Work to be completed - The answer is to be an exact copy of the lines below running from the line with "unfold unlisted. rewrite" down to the line with "(is_number (col_dtype c)) eqn:E; [|reflexivity].", both ends included, and nothing more.

[Dataset excerpts]
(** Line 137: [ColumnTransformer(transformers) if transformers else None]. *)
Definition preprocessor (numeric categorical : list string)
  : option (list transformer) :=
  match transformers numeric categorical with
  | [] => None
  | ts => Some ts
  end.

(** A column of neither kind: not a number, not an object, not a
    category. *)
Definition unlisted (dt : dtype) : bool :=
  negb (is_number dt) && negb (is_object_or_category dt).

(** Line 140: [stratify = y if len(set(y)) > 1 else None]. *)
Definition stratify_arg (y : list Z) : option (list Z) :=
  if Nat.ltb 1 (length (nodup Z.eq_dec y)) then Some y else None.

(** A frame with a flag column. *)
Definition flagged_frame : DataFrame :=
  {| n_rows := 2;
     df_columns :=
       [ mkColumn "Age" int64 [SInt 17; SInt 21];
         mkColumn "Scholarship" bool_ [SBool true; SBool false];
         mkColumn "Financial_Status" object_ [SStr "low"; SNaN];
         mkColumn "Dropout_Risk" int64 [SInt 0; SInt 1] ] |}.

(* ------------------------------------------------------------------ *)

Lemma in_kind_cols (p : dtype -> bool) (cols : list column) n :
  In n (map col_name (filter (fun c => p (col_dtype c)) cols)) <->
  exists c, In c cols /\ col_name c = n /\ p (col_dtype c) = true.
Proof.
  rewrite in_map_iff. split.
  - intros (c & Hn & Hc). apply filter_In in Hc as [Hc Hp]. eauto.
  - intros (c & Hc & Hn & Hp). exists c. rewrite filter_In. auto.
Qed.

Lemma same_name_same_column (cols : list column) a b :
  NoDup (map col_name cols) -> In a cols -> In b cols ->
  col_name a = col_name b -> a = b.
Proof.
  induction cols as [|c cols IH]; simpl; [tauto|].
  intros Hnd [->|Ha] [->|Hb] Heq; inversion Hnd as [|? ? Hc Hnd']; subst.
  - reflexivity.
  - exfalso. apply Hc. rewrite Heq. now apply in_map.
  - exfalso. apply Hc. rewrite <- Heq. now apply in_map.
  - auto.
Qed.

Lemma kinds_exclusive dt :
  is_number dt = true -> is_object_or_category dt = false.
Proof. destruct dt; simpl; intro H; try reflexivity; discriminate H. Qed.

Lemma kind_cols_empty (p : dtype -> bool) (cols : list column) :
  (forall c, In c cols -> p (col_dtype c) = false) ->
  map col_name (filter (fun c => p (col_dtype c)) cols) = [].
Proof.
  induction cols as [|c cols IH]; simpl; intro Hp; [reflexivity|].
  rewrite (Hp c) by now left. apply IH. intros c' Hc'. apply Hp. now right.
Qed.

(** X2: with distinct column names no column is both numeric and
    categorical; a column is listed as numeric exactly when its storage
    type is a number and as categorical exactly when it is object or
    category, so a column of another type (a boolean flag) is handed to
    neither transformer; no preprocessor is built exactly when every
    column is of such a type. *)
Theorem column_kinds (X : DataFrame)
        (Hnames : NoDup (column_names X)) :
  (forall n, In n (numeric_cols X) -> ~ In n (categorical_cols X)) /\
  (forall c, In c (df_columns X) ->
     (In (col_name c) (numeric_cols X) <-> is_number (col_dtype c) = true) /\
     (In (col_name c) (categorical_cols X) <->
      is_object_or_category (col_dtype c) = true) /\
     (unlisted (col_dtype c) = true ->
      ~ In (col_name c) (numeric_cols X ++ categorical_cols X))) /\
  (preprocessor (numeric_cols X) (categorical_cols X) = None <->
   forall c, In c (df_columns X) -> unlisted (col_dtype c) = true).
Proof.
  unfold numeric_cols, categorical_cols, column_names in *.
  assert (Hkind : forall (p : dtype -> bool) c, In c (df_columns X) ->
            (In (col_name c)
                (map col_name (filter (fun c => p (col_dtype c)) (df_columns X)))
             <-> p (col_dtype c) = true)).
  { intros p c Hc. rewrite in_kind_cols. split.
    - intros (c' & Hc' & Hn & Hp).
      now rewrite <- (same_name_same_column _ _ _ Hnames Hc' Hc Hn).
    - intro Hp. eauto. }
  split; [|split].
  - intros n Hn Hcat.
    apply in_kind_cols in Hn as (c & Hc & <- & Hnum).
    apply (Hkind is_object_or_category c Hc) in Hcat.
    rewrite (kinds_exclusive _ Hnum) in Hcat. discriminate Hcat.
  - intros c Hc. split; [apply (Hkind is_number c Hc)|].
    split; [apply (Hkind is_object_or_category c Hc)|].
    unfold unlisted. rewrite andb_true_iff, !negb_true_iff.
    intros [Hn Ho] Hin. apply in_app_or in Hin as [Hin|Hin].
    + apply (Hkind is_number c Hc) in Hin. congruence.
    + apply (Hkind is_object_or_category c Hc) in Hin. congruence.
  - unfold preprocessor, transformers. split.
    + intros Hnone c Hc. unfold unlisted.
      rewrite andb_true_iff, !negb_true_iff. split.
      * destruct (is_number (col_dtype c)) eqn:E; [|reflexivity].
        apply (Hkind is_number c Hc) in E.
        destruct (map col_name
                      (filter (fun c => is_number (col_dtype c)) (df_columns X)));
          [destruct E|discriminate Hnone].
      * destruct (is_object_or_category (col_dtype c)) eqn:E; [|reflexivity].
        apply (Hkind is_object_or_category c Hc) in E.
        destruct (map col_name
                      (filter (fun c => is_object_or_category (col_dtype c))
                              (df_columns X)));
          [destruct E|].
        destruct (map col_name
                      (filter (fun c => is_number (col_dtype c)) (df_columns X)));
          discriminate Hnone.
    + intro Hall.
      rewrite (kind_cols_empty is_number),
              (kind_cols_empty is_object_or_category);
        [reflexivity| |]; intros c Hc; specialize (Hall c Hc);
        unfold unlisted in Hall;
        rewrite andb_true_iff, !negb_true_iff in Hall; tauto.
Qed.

Result below -
    unfold unlisted. rewrite andb_true_iff, !negb_true_iff.
    intros [Hn Ho] Hin. apply in_app_or in Hin as [Hin|Hin].
    + apply (Hkind is_number c Hc) in Hin. congruence.
    + apply (Hkind is_object_or_category c Hc) in Hin. congruence.
  - unfold preprocessor, transformers. split.
    + intros Hnone c Hc. unfold unlisted.
      rewrite andb_true_iff, !negb_true_iff. split.
      * destruct (is_number (col_dtype c)) eqn:E; [|reflexivity].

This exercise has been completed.